*How to complete this task*. In the material below, the lines from the one containing "From stdpp Require" through the one containing "Section Path." are to be given again exactly, ends included, and no others.

Top of Data for the task

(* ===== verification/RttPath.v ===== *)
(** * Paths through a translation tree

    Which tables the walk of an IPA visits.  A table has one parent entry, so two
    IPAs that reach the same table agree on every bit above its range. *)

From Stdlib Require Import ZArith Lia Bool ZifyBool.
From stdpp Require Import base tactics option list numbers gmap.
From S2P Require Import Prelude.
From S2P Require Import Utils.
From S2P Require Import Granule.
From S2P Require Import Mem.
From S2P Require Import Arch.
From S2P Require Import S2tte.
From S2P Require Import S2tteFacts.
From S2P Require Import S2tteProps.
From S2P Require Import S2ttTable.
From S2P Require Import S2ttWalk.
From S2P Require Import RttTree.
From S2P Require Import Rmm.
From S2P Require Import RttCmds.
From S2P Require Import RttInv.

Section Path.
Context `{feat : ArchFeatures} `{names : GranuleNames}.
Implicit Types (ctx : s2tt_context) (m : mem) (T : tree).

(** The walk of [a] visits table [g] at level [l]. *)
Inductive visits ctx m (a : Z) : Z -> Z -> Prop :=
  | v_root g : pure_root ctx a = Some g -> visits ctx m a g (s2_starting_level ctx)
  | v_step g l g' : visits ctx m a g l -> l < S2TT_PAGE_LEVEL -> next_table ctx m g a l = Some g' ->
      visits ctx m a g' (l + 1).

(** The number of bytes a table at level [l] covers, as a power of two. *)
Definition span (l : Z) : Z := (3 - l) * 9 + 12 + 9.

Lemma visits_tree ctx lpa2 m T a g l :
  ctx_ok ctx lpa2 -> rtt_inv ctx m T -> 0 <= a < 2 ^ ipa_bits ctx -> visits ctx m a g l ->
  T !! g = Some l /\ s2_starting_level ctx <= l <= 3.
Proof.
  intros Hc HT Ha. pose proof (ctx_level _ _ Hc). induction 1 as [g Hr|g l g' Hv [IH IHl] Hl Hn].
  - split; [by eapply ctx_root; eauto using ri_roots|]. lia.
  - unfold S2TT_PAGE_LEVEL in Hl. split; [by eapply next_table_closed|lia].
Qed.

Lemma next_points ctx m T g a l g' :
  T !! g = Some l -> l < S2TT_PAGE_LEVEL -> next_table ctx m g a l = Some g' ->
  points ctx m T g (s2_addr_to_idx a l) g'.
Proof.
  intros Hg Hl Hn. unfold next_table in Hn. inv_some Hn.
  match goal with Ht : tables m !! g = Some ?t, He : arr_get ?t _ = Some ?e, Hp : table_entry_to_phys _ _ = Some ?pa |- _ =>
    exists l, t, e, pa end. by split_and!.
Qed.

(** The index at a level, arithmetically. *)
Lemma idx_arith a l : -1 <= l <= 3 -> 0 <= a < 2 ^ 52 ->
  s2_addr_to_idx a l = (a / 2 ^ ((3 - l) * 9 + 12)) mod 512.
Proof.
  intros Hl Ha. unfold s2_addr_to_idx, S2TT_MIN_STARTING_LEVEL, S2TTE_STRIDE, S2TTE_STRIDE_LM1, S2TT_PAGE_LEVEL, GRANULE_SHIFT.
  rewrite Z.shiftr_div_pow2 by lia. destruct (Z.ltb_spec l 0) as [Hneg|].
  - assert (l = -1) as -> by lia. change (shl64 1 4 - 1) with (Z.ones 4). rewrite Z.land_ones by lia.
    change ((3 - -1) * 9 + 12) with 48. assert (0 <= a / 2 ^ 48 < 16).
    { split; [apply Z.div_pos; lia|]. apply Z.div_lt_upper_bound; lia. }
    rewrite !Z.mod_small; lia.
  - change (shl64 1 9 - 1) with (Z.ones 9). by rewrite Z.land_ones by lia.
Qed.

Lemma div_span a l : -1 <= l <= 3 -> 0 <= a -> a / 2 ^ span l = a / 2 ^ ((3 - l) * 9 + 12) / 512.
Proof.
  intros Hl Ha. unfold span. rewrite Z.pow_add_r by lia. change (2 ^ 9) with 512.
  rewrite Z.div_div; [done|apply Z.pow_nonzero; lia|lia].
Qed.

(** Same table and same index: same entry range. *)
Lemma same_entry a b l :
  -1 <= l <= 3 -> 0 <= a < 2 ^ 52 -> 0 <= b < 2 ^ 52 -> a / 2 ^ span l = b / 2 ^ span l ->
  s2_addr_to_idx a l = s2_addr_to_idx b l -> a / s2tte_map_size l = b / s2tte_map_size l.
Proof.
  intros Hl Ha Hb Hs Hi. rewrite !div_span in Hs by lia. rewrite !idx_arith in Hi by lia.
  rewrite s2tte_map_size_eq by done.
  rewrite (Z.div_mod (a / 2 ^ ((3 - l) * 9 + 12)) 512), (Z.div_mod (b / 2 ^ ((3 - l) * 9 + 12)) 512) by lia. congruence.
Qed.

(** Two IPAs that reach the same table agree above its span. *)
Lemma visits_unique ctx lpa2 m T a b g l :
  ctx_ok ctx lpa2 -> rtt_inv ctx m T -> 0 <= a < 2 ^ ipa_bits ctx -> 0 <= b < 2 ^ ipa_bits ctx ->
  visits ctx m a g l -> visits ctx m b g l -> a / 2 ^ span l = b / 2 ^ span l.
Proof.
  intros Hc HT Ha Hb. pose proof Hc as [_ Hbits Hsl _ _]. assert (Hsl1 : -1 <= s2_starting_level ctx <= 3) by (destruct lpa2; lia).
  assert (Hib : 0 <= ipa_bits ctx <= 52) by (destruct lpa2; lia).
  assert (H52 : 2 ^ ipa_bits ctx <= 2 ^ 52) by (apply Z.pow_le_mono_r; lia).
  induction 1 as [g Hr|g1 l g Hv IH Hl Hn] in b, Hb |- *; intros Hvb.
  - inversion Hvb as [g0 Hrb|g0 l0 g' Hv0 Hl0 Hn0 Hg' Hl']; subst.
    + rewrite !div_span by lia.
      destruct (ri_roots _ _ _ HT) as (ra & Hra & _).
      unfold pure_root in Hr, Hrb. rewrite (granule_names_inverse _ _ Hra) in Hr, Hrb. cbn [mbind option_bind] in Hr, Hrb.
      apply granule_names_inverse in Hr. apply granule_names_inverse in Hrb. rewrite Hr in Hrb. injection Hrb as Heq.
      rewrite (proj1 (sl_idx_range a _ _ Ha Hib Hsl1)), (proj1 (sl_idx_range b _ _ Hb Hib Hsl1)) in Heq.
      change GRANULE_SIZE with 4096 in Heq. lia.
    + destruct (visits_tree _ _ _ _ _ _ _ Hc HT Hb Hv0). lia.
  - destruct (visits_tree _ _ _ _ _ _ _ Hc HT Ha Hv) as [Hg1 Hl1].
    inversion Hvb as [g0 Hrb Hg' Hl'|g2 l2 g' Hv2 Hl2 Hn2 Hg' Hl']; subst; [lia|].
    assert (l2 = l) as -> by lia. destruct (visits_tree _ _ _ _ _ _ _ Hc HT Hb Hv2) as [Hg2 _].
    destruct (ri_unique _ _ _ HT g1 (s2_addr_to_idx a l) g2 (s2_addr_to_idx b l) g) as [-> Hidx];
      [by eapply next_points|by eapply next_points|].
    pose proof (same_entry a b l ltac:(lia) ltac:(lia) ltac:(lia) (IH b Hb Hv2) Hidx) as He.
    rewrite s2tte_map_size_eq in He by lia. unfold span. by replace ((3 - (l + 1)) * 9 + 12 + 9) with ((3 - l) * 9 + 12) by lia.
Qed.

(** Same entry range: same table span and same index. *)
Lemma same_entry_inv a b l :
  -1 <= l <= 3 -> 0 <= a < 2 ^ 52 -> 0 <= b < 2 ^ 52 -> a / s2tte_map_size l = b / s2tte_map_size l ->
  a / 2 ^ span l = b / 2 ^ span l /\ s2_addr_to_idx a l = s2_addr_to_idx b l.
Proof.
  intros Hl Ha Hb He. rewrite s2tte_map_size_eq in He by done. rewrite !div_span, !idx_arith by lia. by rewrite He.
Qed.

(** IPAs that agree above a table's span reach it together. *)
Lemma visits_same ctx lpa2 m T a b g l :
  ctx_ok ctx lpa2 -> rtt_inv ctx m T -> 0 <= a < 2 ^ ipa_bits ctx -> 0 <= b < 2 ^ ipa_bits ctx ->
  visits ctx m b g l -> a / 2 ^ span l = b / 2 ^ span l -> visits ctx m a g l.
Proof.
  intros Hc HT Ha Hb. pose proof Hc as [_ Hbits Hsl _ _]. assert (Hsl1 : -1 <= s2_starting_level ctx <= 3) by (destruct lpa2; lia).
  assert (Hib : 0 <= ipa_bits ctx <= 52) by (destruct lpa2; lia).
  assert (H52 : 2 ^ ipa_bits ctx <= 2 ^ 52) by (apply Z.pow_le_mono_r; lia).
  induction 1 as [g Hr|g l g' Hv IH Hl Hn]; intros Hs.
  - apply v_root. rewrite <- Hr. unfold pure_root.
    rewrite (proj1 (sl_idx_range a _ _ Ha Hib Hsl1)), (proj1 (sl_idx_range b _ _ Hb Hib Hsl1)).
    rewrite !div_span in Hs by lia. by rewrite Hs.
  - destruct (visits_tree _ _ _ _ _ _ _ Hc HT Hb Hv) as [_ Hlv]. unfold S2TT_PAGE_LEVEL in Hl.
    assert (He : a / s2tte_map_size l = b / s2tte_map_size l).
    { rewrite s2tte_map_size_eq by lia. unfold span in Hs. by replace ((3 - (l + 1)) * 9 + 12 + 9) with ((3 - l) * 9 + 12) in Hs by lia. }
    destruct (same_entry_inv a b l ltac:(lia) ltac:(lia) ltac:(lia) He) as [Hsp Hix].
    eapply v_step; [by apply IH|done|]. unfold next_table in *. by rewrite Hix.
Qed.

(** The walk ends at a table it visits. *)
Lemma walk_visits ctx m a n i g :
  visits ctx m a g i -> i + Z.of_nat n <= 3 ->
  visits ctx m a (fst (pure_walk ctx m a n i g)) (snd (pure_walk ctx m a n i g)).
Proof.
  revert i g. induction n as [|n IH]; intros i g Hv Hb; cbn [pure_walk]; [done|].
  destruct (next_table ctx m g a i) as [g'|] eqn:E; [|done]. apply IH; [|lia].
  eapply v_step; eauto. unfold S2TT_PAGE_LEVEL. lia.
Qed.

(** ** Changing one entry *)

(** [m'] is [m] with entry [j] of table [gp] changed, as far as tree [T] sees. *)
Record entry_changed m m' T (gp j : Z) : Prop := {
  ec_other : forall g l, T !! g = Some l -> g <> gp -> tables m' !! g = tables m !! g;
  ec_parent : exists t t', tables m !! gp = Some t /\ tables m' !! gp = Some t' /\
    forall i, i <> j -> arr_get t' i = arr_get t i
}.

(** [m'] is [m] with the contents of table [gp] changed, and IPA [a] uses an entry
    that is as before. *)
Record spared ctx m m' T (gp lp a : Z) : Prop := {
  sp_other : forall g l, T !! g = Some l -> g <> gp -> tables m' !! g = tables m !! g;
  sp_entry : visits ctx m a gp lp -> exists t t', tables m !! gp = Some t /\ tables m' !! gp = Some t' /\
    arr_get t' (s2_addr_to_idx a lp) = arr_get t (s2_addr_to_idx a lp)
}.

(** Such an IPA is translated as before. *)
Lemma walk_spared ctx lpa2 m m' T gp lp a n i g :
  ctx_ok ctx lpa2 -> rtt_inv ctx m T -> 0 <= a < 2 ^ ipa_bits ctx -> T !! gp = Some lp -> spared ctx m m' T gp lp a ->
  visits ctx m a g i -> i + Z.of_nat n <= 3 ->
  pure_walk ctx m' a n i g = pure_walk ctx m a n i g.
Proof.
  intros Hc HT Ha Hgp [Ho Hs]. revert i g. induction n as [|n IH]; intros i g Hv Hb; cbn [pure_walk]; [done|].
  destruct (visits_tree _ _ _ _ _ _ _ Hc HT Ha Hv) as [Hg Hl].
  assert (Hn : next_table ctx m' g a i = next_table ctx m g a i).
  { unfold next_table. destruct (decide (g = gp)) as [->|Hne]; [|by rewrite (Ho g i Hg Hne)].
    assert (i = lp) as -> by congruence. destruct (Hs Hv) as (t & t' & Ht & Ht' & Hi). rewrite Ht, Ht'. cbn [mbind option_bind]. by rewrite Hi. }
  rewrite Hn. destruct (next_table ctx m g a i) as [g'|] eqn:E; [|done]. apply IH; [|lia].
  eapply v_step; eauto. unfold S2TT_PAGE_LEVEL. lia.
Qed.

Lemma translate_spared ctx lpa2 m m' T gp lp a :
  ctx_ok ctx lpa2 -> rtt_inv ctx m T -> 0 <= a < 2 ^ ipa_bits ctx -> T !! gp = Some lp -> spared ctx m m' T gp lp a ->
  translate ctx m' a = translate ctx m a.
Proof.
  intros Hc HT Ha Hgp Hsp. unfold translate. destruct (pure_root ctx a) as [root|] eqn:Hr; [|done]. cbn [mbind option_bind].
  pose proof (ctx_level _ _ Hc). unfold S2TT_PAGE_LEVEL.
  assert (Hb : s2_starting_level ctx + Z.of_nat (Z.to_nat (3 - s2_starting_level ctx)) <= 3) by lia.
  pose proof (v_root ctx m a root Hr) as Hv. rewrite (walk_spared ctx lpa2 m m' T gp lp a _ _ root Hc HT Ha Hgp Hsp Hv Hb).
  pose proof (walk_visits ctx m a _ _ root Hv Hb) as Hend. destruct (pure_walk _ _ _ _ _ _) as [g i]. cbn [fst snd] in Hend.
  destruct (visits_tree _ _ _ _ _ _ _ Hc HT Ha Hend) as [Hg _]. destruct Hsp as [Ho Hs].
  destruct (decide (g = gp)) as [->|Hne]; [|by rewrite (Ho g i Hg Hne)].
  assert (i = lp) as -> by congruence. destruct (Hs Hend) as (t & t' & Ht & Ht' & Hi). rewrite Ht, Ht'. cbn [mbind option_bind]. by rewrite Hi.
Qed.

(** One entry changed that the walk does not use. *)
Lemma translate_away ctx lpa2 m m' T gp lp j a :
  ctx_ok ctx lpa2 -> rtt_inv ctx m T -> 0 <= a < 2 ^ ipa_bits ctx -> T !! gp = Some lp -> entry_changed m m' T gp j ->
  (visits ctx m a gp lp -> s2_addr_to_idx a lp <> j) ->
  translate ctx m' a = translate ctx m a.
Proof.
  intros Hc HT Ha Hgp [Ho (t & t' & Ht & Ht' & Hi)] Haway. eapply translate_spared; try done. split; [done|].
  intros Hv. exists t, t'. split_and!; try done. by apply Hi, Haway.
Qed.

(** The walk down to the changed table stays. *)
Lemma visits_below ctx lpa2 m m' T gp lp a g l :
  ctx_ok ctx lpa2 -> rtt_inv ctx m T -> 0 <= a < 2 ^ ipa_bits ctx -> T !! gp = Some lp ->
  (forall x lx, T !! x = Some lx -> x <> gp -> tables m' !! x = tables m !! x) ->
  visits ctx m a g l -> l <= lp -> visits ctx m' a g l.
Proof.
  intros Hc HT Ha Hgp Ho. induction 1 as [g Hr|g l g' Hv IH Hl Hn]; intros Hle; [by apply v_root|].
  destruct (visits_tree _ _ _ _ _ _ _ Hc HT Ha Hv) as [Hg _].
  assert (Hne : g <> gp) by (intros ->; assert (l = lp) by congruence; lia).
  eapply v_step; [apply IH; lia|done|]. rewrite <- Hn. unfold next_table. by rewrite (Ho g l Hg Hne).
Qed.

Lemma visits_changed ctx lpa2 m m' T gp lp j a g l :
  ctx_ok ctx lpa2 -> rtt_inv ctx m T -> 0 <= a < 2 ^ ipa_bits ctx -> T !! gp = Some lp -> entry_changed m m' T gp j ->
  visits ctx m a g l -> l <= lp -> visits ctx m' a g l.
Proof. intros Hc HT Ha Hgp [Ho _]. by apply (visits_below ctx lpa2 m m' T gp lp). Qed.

Bottom of Data for the task

*Result below*.
From stdpp Require Import base tactics option list numbers gmap.
From S2P Require Import Prelude.
From S2P Require Import Utils.
From S2P Require Import Granule.
From S2P Require Import Mem.
From S2P Require Import Arch.
From S2P Require Import S2tte.
From S2P Require Import S2tteFacts.
From S2P Require Import S2tteProps.
From S2P Require Import S2ttTable.
From S2P Require Import S2ttWalk.
From S2P Require Import RttTree.
From S2P Require Import Rmm.
From S2P Require Import RttCmds.
From S2P Require Import RttInv.

Section Path.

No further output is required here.